(* ===== verification/Buf.v ===== *)
(** * Growable buffers: src/lib/util/buf.c, src/lib/util/buf.h

    A [buf_t] is its record of [cap], [len] and the [cap] bytes of [data].
    Whether an allocation of [n] bytes succeeds is decided by the parameter
    [alloc_ok], so both outcomes of every call are covered. *)

From S2P Require Import Prelude.

Record buf_t := Buf { cap : Z; len : Z; data : bytes }.

Definition BUF_ALIGNMENT : Z := 8.

(** [((x)+(BUF_ALIGNMENT-1))&~(BUF_ALIGNMENT-1)] in [size_t] arithmetic *)
Definition buf_align_offset (x : Z) : Z :=
  Z.land (u64 (x + (BUF_ALIGNMENT - 1))) (Z.lnot (BUF_ALIGNMENT - 1)).

Definition buf_clear (b : buf_t) : buf_t := Buf (cap b) 0 (data b).

Definition buf_shrink (b : buf_t) (nbytes : Z) : buf_t :=
  Buf (cap b) (if len b <? nbytes then 0 else len b - nbytes) (data b).

Definition buf_truncate (b : buf_t) (off : Z) : buf_t :=
  if off <? len b then Buf (cap b) off (data b) else b.

Definition buf_cleanup (b : buf_t) : buf_t := Buf 0 0 [].

Section Operations.
Context (alloc_ok : Z -> bool).

Definition buf_init (capacity : Z) : option buf_t :=
  let acap := buf_align_offset capacity in
  if alloc_ok acap then Some (Buf acap 0 (replicate (Z.to_nat acap) 0)) else None.

(** The block returned by [realloc] has [ncap] bytes, the old ones first; the
    [memset] of the [added] new bytes leaves it when [cap + added] wraps. *)
Definition buf_grow (b : buf_t) (needed : Z) : outcome (buf_t * Z) :=
  let added0 := buf_align_offset (Z.shiftr (cap b) 1) in
  let added := if added0 <? needed then buf_align_offset needed else added0 in
  let ncap := u64 (cap b + added) in
  if alloc_ok ncap then
    if ncap <? cap b + added then OutOfBounds
    else Ret (Buf ncap (len b) (data b ++ replicate (Z.to_nat added) 0), 0)
  else Ret (b, -1).

Definition buf_align (b : buf_t) : outcome (buf_t * Z) :=
  let noff := buf_align_offset (len b) in
  '(b', ret) ← (if cap b <=? noff then buf_grow b BUF_ALIGNMENT else Ret (b, 0));
  if ret <? 0 then Ret (b', -1) else Ret (Buf (cap b') noff (data b'), 0).

Definition buf_reserve (b : buf_t) (nbytes : Z) : outcome (buf_t * Z) :=
  let nleft := u64 (cap b - len b) in
  if nleft <? nbytes then
    '(b', ret) ← buf_grow b (nbytes - nleft);
    if ret <? 0 then Ret (b', -1) else Ret (b', 0)
  else Ret (b, 0).

Definition buf_adata (b : buf_t) (bs : bytes) : outcome (buf_t * Z) :=
  if zlen bs =? 0 then Ret (b, 0)
  else
    '(b', ret) ← buf_reserve b (zlen bs);
    if ret =? 0 then
      d ← wrs (data b') (len b') bs;
      Ret (Buf (cap b') (u64 (len b' + zlen bs)) d, ret)
    else Ret (b', ret).

Definition buf_achar (b : buf_t) (ch : Z) : outcome (buf_t * Z) :=
  '(b', ret) ← buf_reserve b 1;
  if ret =? 0 then
    d ← wr (data b') (len b') (u8 ch);
    Ret (Buf (cap b') (len b' + 1) d, ret)
  else Ret (b', ret).

(** the second component is [*offset], set on success only *)
Definition buf_alloc (b : buf_t) (n : Z) : outcome (buf_t * option Z * Z) :=
  if n =? 0 then Ret (b, None, -1)
  else
    let off := len b in
    '(b', ret) ← buf_reserve b n;
    if negb (ret =? 0) then Ret (b', None, -1)
    else
      let nlen := u64 (len b' + n) in
      if nlen <? len b' then Ret (b', None, -1)
      else Ret (Buf (cap b') nlen (data b'), Some off, 0).

End Operations.

(** ** Invariant *)

Record wf (b : buf_t) : Prop := Wf {
  wf_len : 0 <= len b <= cap b;
  wf_data : zlen (data b) = cap b;
  wf_align : (BUF_ALIGNMENT | cap b);
  wf_bytes : Forall is_byte (data b);
}.

(** the bytes appended so far *)
Definition contents (b : buf_t) : bytes := take (Z.to_nat (len b)) (data b).

(** sizes far from the wrap-around of [size_t] *)
Definition small (b : buf_t) : Prop := cap b < 2 ^ 61.

Lemma align_offset_spec x : 0 <= x < 2 ^ 63 ->
  x <= buf_align_offset x < x + 8 /\ (8 | buf_align_offset x).
Proof.
  intros Hx. unfold buf_align_offset, BUF_ALIGNMENT.
  rewrite uw_small by lia. change (8 - 1) with (Z.ones 3).
  rewrite <- Z.ldiff_land, Z.ldiff_ones_r by lia.
  rewrite Z.shiftr_div_pow2, Z.shiftl_mul_pow2 by lia.
  change (2 ^ 3) with 8. change (Z.ones 3) with 7. split; [divmod_lia|]. exists ((x + 7) / 8). lia.
Qed.

Lemma align_offset_id x : 0 <= x < 2 ^ 63 -> (8 | x) -> buf_align_offset x = x.
Proof.
  intros Hx [k ->]. destruct (align_offset_spec (k * 8) Hx) as [Hb [j Hj]]. lia.
Qed.

Lemma contents_length b : wf b -> zlen (contents b) = len b.
Proof. intros [? ? _ _]. unfold contents. zlen_simpl. lia. Qed.

Lemma contents_bytes b : wf b -> Forall is_byte (contents b).
Proof. intros [_ _ _ H]. by apply Forall_take. Qed.

Lemma data_contents b : data b = contents b ++ drop (Z.to_nat (len b)) (data b).
Proof. unfold contents. by rewrite take_drop. Qed.

(** moving what follows the first [n] bytes to the front *)
Lemma shift_spec b n : wf b -> 0 < n < len b ->
  exists src d, rds (data b) n (len b - n) = Ret src /\ wrs (data b) 0 src = Ret d /\
    wf (Buf (cap b) (len b - n) d) /\ contents (Buf (cap b) (len b - n) d) = drop (Z.to_nat n) (contents b).
Proof.
  intros [Hl Hd Ha Hby] Hn.
  assert (Hsrc : rds (data b) n (len b - n) = Ret (drop (Z.to_nat n) (contents b))).
  { rewrite rds_in by lia. f_equal. unfold contents. rewrite skipn_firstn_comm. f_equal. lia. }
  assert (Hz : zlen (drop (Z.to_nat n) (contents b)) = len b - n) by (unfold contents; zlen_simpl; lia).
  assert (Hb : Forall is_byte (drop (Z.to_nat n) (contents b))) by (apply Forall_drop; unfold contents; by apply Forall_take).
  generalize dependent (drop (Z.to_nat n) (contents b)). intros src Hsrc Hz Hb. exists src. eexists. split; [done|].
  split; [apply wrs_in; lia|]. split.
  - constructor; simpl; try done; [lia| |].
    + rewrite zlen_app, zlen_drop. unfold zlen in *. lia.
    + apply Forall_app. split; [done|]. by apply Forall_drop.
  - unfold contents; simpl. rewrite take_app_le by (unfold zlen in Hz; lia). by rewrite take_ge by (unfold zlen in Hz; lia).
Qed.

Section Facts.
Context (alloc_ok : Z -> bool).

Lemma buf_grow_spec b needed : wf b -> small b -> 0 < needed < 2 ^ 61 ->
  exists b' r, buf_grow alloc_ok b needed = Ret (b', r) /\
    ((r = 0 /\ wf b' /\ len b' = len b /\ contents b' = contents b /\
      cap b + needed <= cap b' <= cap b + Z.max (cap b / 2) needed + 8) \/ (r = -1 /\ b' = b)).
Proof.
  intros [Hl Hd Ha Hby] Hs Hn. unfold small in Hs. unfold buf_grow.
  destruct (align_offset_spec (Z.shiftr (cap b) 1)) as [B0 A0];
    [rewrite Z.shiftr_div_pow2 by lia; divmod_lia|].
  destruct (align_offset_spec needed) as [B1 A1]; [lia|].
  rewrite Z.shiftr_div_pow2 in * by lia.
  set (added := if _ <? needed then _ else _).
  assert (Hadd : needed <= added <= Z.max (cap b / 2) needed + 8 /\ (8 | added)).
  { unfold added. change (2 ^ 1) with 2 in *. case_test; split; auto; lia. }
  assert (cap b / 2 <= cap b) by divmod_lia.
  clearbody added. destruct Hadd as [Hadd Hadd8]. rewrite uw_small by lia.
  case_test; [|eauto 6]. case_test; [lia|].
  do 2 eexists. split; [done|]. left.
  split_and!; simpl; [done|..|done| |lia|lia].
  - constructor; simpl; [lia|zlen_simpl; lia|by apply Z.divide_add_r|].
    apply Forall_app. split; [done|]. apply Forall_replicate. unfold is_byte; lia.
  - unfold contents; simpl. rewrite take_app_le; [done|]. unfold zlen in *; lia.
Qed.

------

- WHAT THE EXERCISE ASKS -
In the records above, the line with "Ret (Buf (cap b') (u64" marks the start and the line with "Ret (Buf (cap b') (len b' + 1) d, ret)" marks the end; copy that stretch exactly, both lines included, and nothing else.

- ANSWER TO THIS EXERCISE -
      Ret (Buf (cap b') (u64 (len b' + zlen bs)) d, ret)
    else Ret (b', ret).

Definition buf_achar (b : buf_t) (ch : Z) : outcome (buf_t * Z) :=
  '(b', ret) ← buf_reserve b 1;
  if ret =? 0 then
    d ← wr (data b') (len b') (u8 ch);
    Ret (Buf (cap b') (len b' + 1) d, ret)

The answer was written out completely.